The Royal Marines have been continually increased during the last three years; it is the seamen who have been decreasing.

MR. DUCKWORTH

I beg pardon; I must have been under some misapprehension, and I am delighted that I was mistaken on that matter. I have just returned from a tour in the East, during which time I visited Malta and Gibraltar, and I could not help thinking that those places should be garrisoned by marines instead of by Line regiments. I do not think the marines have had the encouragement to which they are entitled, or that the public really understand what they have to do and are capable of doing. They are men prepared to light on land or sea. In South Africa they seem to be absorbed in the Naval Brigade, and the reports state that the Naval Brigade have done this, that, and the other thing, while little is said or known about the marines. This is a long-standing complaint: in fact, I used to hear of it as a youth. I have a letter from a young fellow at the front in South Africa, who has taken part in four engagements with the marines. He writes after the battle of Graspan that— The marines here have been disappointed at the reports of the battle in some of the papers. There was nothing but that the bluejackets had been doing this, that, and the other thing', and that the bluejackets had charged up the hill. There was not even a mention that the marines were there. As a matter of fact, there were only fifty bluejackets compared with 220 marines in the firing line.
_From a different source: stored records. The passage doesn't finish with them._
Lemma lq_tc_insert_sorted e l : StronglySorted addr_le l -> StronglySorted addr_le (lq_tc_insert e l).
Proof.
  induction 1 as [|n l Hl IH Hn]; cbn [lq_tc_insert]; [by repeat constructor|]. destruct (Z.ltb_spec 0 (avl_comp_default ip_version (ltn_address n) (ltn_address e))) as [Hlt|Hle].
  - assert (addr_le e n) as Hen by (unfold addr_le; pose proof (comp_sym (comp := avl_comp_default ip_version) (ltn_address e) (ltn_address n)); lia).
    constructor; [by constructor|]. constructor; [done|]. eapply Forall_impl; [exact Hn|]. intros y. by apply addr_le_trans.
  - constructor; [done|]. rewrite lq_tc_insert_perm. constructor; [exact Hle|done].
Qed.

Lemma wp_lq_tc_neighbors st : net_wf st -> wp lq_tc_neighbors (fun l st' => st' = st /\ lists_neighbors st (all_elems (neighbortable st)) l) st.
Proof.
  intros Hwf. pose proof Hwf as [Hnw Hlw]. unfold lq_tc_neighbors, OLSR_FOR_ALL_NBR_ENTRIES. wp_step. wp_step.
  apply (wp_foldM _ _ _ (fun (rest : list positive) l st' => st' = st /\ exists done_, all_elems (neighbortable st) = done_ ++ rest /\ lists_neighbors st done_ l)).
  - split; [done|]. exists []. split; [done|]. split; [done|constructor].
  - intros p rest l st' (-> & dn & E & [L1 L2]). destruct (proj1 (table_alloc _ _ _ (wf_nbrs _ _ Hnw) p)) as [n Hn]; [rewrite E; set_solver|].
    assert (forall r, lq_tc_listed st p = r -> wp (ret (match r with Some e => lq_tc_insert e l | None => l end))
      (fun l st' => st' = st /\ exists done_, all_elems (neighbortable st) = done_ ++ rest /\ lists_neighbors st done_ l) st) as Hend.
    { intros r Er. apply wp_ret. split; [done|]. exists (dn ++ [p]). split; [by rewrite <- app_assoc|]. split; rewrite ?omap_snoc, ?Er; destruct r as [e|].
      - by rewrite lq_tc_insert_perm, L1, Permutation_app_comm.
      - by rewrite app_nil_r.
      - by apply lq_tc_insert_sorted.
      - done. }
    unfold lq_tc_listed in Hend. rewrite Hn in Hend. cbn [mbind option_bind] in Hend.
    wp_step. eapply wp_get_nbr; [exact Hn|]. wp_step. eapply wp_mono; [apply wp_lq_tc_selected|]. cbv beta. intros b st' (-> & ->).
    destruct (lq_selected st n); cbn [negb]; [|by apply (Hend None)].
    unfold get_best_link_to_neighbor. destruct (find_best_link_ok st (neighbor_main_addr n) Hwf) as (r & Er & Hr). rewrite Er in Hend.
    wp_step. eapply wp_gets_opt; [exact Er|]. destruct r as [q|]; [|by apply (Hend None)]. destruct (Hr q eq_refl) as (x & Hx & _). rewrite Hx in Hend. cbn [mbind option_bind] in Hend.
    wp_step. eapply wp_get_link; [exact Hx|]. destruct (LINK_COST_BROKEN <=? linkcost x); [by apply (Hend None)|by apply (Hend (Some _))].
  - intros l st' (-> & dn & E & Hl). rewrite app_nil_r in E. by rewrite E.
Qed.
(* ===== verification/LqPacketSpec.v ===== *)
(** * Theorems on the messages with link quality *)

From S2P Require Import Prelude Timer Mantissa Avl IpAddr KeyTree DupSet State MidLookup NeighTable NeighProofs Interfaces Packet LsdbOps Lq RouteTable TcSet TcSpec LinkSet LinkProofs LinkBest.
From S2P Require Import Mpr MprSel MidSet Hello HelloRead NeighSpec LinkSpec LqMprSpec Node NetOlsr Hna HnaSpec TcInput TcInputSpec NetSpec BuildMsg BuildProofs GenMsg GenSpec AnnounceSpec.
From S2P Require Import LqPacket LqParts LqCreate.

Section lq_spec.
Context {cnf : olsrd_config} {ncf : node_config} {lqh : lq_handler} {lqs : lq_sizes lqh}.

(** What is queued is sent, at once or when the timer of the buffer fires. *)
Definition settled (i : nat) (later : bool) (o : out_interface) (q : list Z) (n n' : node) : Prop :=
  if bool_decide (q = []) then n' = n
  else if later then buffer_timed i n n' else exists o', emitted i [] o q n o' [] n'.

(** What [olsr_output_lq_hello] and [olsr_output_lq_tc] do with what is pending. *)
Definition send_pending (i : nat) (later : bool) : NM unit :=
  if later then start_buffer_timer i else let* _ := net_output [] i in ret tt.

Lemma wp_settle i later o q n : ready i o q n -> is_Some (buffer_delay (olsr_random (random_count (core n)))) ->
  wp (when (negb (Z.of_nat (length q) =? 0)) (send_pending i later)) (fun _ n' => settled i later o q n n') n.
Proof.
  intros Hr Hd. unfold settled. destruct q as [|x q]; [by apply wp_ret|]. rewrite bool_decide_eq_false_2 by done.
  assert (Z.of_nat (length (x :: q)) =? 0 = false) as -> by (apply Z.eqb_neq; simpl; lia). unfold send_pending. cbn [negb when]. destruct later.
  - eapply wp_start_buffer_timer; [apply Hr|done].
  - wp_step. eapply wp_mono; [by apply wp_output|]. cbv beta. intros _ n' H. by wp_step.
Qed.
(** The loop over messages that are whole. *)
Lemma parse_messages_run ms : Forall framed ms -> forall fuel rest c in_if from n, 0 <= c ->
  parse_loop (length ms + fuel)%nat (concat ms ++ rest) (Z.of_nat (length (concat ms)) + c) in_if from n =
  bind (process_all ms rest in_if from) (fun _ => parse_loop fuel rest c in_if from) n.
Proof.
  induction 1 as [|m ms Hm Hms IH]; intros fuel rest c in_if from n Hc; [done|].
  pose proof (framed_min m Hm) as Hmin. pose proof ip_len_pos as Hip. assert (0 < min_msgsize) as Hpos by (unfold min_msgsize; lia).
  destruct Hm as (h & Hr & Hs & H1 & H2). cbn [length Nat.add concat process_all parse_messages]. rewrite length_app, Nat2Z.inj_add.
  set (l := Z.of_nat (length (concat ms))). destruct (Z.eqb_spec (Z.of_nat (length m) + l + c) 0); [lia|]. destruct (Z.ltb_spec (Z.of_nat (length m) + l + c) min_msgsize); [lia|].
  rewrite <- app_assoc. destruct (read_message_app m (concat ms ++ rest) Hmin) as [Er _]. rewrite bind_assoc. unfold process_message. rewrite bind_assoc.
  rewrite (bind_gets _ h) by (by rewrite Er). rewrite (bind_gets _ h) by done.
  destruct (Z.ltb_spec (m_msgsize h) min_msgsize); [lia|]. rewrite H2. cbn [Z.eqb negb]. rewrite Z.gtb_ltb.
  destruct (Z.ltb_spec (Z.of_nat (length m) + l + c) (m_msgsize h)); [lia|]. apply bind_ext. intros _ n'.
  rewrite Hs, Nat2Z.id, drop_app_length. replace (Z.of_nat (length m) + l + c - Z.of_nat (length m)) with (l + c) by lia. by apply IH.
Qed.

Lemma parse_messages_stop fuel tail stale in_if from n : unframed tail -> (0 < fuel)%nat ->
  parse_loop fuel (tail ++ stale) (Z.of_nat (length tail)) in_if from n = Some (tt, n).
Proof.
  intros Ht Hf. destruct fuel as [|fuel]; [lia|]. cbn [parse_messages]. destruct (Z.of_nat (length tail) =? 0); [done|].
  destruct (Z.ltb_spec (Z.of_nat (length tail)) min_msgsize) as [|Hl]; [done|]. destruct (read_message_app tail stale Hl) as [Er _].
  unfold bind, gets_opt. rewrite Er. destruct Ht as [H|(h & Hr & H)]; [lia|]. rewrite Hr.
  destruct (Z.ltb_spec (m_msgsize h) min_msgsize); [done|]. destruct (Z.eqb_spec (m_msgsize h mod 4) 0); cbn [negb]; [|done].
  rewrite Z.gtb_ltb. destruct (Z.ltb_spec (Z.of_nat (length tail)) (m_msgsize h)); [done|lia].
Qed.

Lemma parse_messages_overrun fuel c in_if from n : min_msgsize <= c -> (0 < fuel)%nat -> parse_loop fuel [] c in_if from n = None.
Proof.
  intros Hc Hf. destruct fuel as [|fuel]; [lia|]. pose proof ip_len_pos as Hip. unfold min_msgsize in *. cbn [parse_messages]. unfold min_msgsize.
  destruct (Z.eqb_spec c 0); [lia|]. destruct (Z.ltb_spec c (8 + ip_len)); [lia|]. done.
Qed.

Lemma length_concat_framed ms : Forall framed ms -> (length ms <= length (concat ms))%nat.
Proof.
  induction 1 as [|m ms Hm _ IH]; simpl; [lia|]. rewrite length_app. pose proof (framed_min m Hm) as H. pose proof ip_len_pos. unfold min_msgsize in H. lia.
Qed.

(** The packet with its header. *)
Definition packet (size seqno : Z) (body : list Z) : list Z := pkt_put_u16 [] size ++ pkt_put_u16 [] seqno ++ body.

Lemma read_packet_put size seqno body : is_u16 size -> is_u16 seqno ->
  read_packet (packet size seqno body) = Some {| olsr_packlen := size; olsr_seqno_ := seqno; olsr_msg := body |}.
Proof. intros H1 H2. unfold read_packet, packet. rewrite get_put_u16 by done. cbn [mbind option_bind]. by rewrite get_put_u16. Qed.

(** A packet whose length was checked. *)
Lemma parse_packet_eq size seqno body in_if from n : is_u16 size -> is_u16 seqno -> 4 <= u32 (size - 4) ->
  parse_packet ptf_list parse_functions packetparsers collision (packet size seqno body) size in_if from n =
  bind (process_header {| olsr_packlen := size; olsr_seqno_ := seqno; olsr_msg := body |} in_if from)
    (fun _ => parse_loop (S (length body)) body (u32 (size - 4)) in_if from) n.
Proof.
  intros H1 H2 H3. unfold parse_packet, process_header. destruct (Z.ltb_spec (u32 (size - 4)) 4); [lia|].
  unfold bind at 1, gets_opt. rewrite read_packet_put by done. cbn [olsr_packlen olsr_msg]. rewrite u16_small, Z.eqb_refl by done. cbn [negb].
  by rewrite bind_assoc.
Qed.

(** C11: [parse_packet] does to a packet of a size that is right what the reference does: there is one way to take it apart into messages and a
    rest that is none, and the messages are processed one after the other; what is behind the packet in the buffer decides nothing. *)
Theorem parse_packet_reference seqno body stale in_if from :
  4 <= Z.of_nat (length body) -> 4 + Z.of_nat (length body) < 65536 -> is_u16 seqno ->
  exists ms tail, frames body ms tail /\ (forall ms' tail', frames body ms' tail' -> ms' = ms /\ tail' = tail) /\
    forall n, let size := 4 + Z.of_nat (length body) in
      parse_packet ptf_list parse_functions packetparsers collision (packet size seqno (body ++ stale)) size in_if from n =
      (do* process_header {| olsr_packlen := size; olsr_seqno_ := seqno; olsr_msg := body ++ stale |} in_if from in process_all ms (tail ++ stale) in_if from) n.
Proof.
  intros H1 H2 Hs. destruct (frames_exist body) as (ms & tail & Hf). exists ms, tail. split; [done|].
  split; [intros ms' tail' Hf'; by apply (frames_unique body)|]. intros n size.
  assert (u32 (size - 4) = Z.of_nat (length body)) as Eu by (unfold size, u32; rewrite Z.mod_small; lia).
  rewrite parse_packet_eq by (done || rewrite ?Eu; unfold is_u16; lia). rewrite Eu. apply bind_ext. intros _ n'.
  destruct (frames_app body ms tail Hf) as (-> & Hms & Ht). rewrite <- app_assoc.
  replace (Z.of_nat (length (concat ms ++ tail))) with (Z.of_nat (length (concat ms)) + Z.of_nat (length tail)) by (rewrite length_app; lia).
  pose proof (length_concat_framed ms Hms) as Hl. set (f := (S (length (concat ms ++ tail ++ stale)) - length ms)%nat).
  replace (S (length (concat ms ++ tail ++ stale))) with (length ms + f)%nat by (unfold f; rewrite length_app; lia).
  rewrite parse_messages_run by (done || lia). assert (0 < f)%nat as Hfp by (unfold f; rewrite length_app; lia).
  unfold bind. destruct (process_all ms (tail ++ stale) in_if from n') as [[[] n1]|]; [|done]. by apply parse_messages_stop.
Qed.

(** C32: A packet of one, two or three bytes that gives its length is not refused: the number of bytes that are left wraps around, the messages of earlier packets that are still in the
    buffer are processed as messages of this sender, and the loop then reads past the end of the buffer. *)
Theorem parse_packet_short size seqno ms in_if from n :
  1 <= size <= 3 -> is_u16 seqno -> Forall framed ms -> Z.of_nat (length (concat ms)) < 65536 ->
  parse_packet ptf_list parse_functions packetparsers collision (packet size seqno (concat ms)) size in_if from n =
  (do* process_header {| olsr_packlen := size; olsr_seqno_ := seqno; olsr_msg := concat ms |} in_if from in do* process_all ms [] in_if from in crash) n.
Proof.
  intros Hsz Hs Hms Hl. assert (u32 (size - 4) = 4294967296 + size - 4) as Eu.
  { unfold u32. replace (size - 4) with (4294967296 + size - 4 + (-1) * 4294967296) by lia. rewrite Z_mod_plus_full. apply Z.mod_small. lia. }
  rewrite parse_packet_eq by (done || rewrite ?Eu; unfold is_u16; lia). rewrite Eu. apply bind_ext. intros _ n'. pose proof (length_concat_framed ms Hms) as Hc.
  set (f := (S (length (concat ms)) - length ms)%nat). replace (S (length (concat ms))) with (length ms + f)%nat by (unfold f; lia).
  replace (4294967296 + size - 4) with (Z.of_nat (length (concat ms)) + (4294967296 + size - 4 - Z.of_nat (length (concat ms)))) by lia.
  rewrite <- (app_nil_r (concat ms)) at 1. rewrite parse_messages_run by (done || lia).
  unfold bind, crash. destruct (process_all ms [] in_if from n') as [[[] n1]|]; [|done]. apply parse_messages_overrun; [|unfold f; lia].
  unfold min_msgsize, ip_len, ipsize. destruct ip_version; lia.
Qed.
That is the evidence of a man who upon the field of battle has been made a noncommissioned officer. There is another reform which might be brought about on behalf of the marines, and this applies to the Army generally, and that is in the quantity and quality of the food. The rations of the private soldier per day is one pound of bread and three quarters of a pound of meat including bone.

MR. DEPUTY SPEAKER

If the hon. Gentleman referred to naval rations he would be in order, but in referring to military rations he is not in. order.

MR. DUCKWORTH

I am referring to the rations of the marines, and if the amounts I give are not correct I shall be glad to hear it. I daresay the bread is better in quality now than it used to be, but I remember when we used to take out the inside of a loaf and try and make it stick on the wall. If it is not better than it was forty years ago there is great room for improvement. The bread such as I have described is much worse in some respects than that given in the workhouses, and not a great deal better than that given to prisoners. There is no- reason for keeping to this poor diet, because food is so much cheaper now. I think the time has now come when the sailor and marine, as well as the soldier, ought at all events to have a pat of butter for their bread at breakfast and tea, and now and then a piece of cheese by way of a change. If the Government has money which it has been unable to spend on naval extension, I think it- would be desirable to use it to improve the quality of the food. Another way in which the service might be made more attractive is by having a smarter uniform for these men. If the uniform was made more attractive the service would gain exceedingly. These are practical suggestions which in the face of a possible resort to conscription, or some kind of enforced service, the Government ought to consider. Conscription in this country is neither necessary nor desirable, and I have always been of opinion that soldiers, like poets, are born, and not made. What is required is to make the service so attractive that the martial instinct is drawn towards it, and if that is done we shall not have to complain so much of the difficulty in getting men. The men who fight our battles are not treated so generously as they ought to be, especially in the way of food, and also in other' things in barrack life. In barrack life there are what I may call petty filchings from their miserable pittance, and all these things ought to be swept away and the men treated in a more liberal spirit. Men who go out to fight the battles of a wealthy country like ours, whore money is of little consequence, when they come home to barrack life ought to be made to feel that everything possible is being done for their comfort by a rich and grateful country.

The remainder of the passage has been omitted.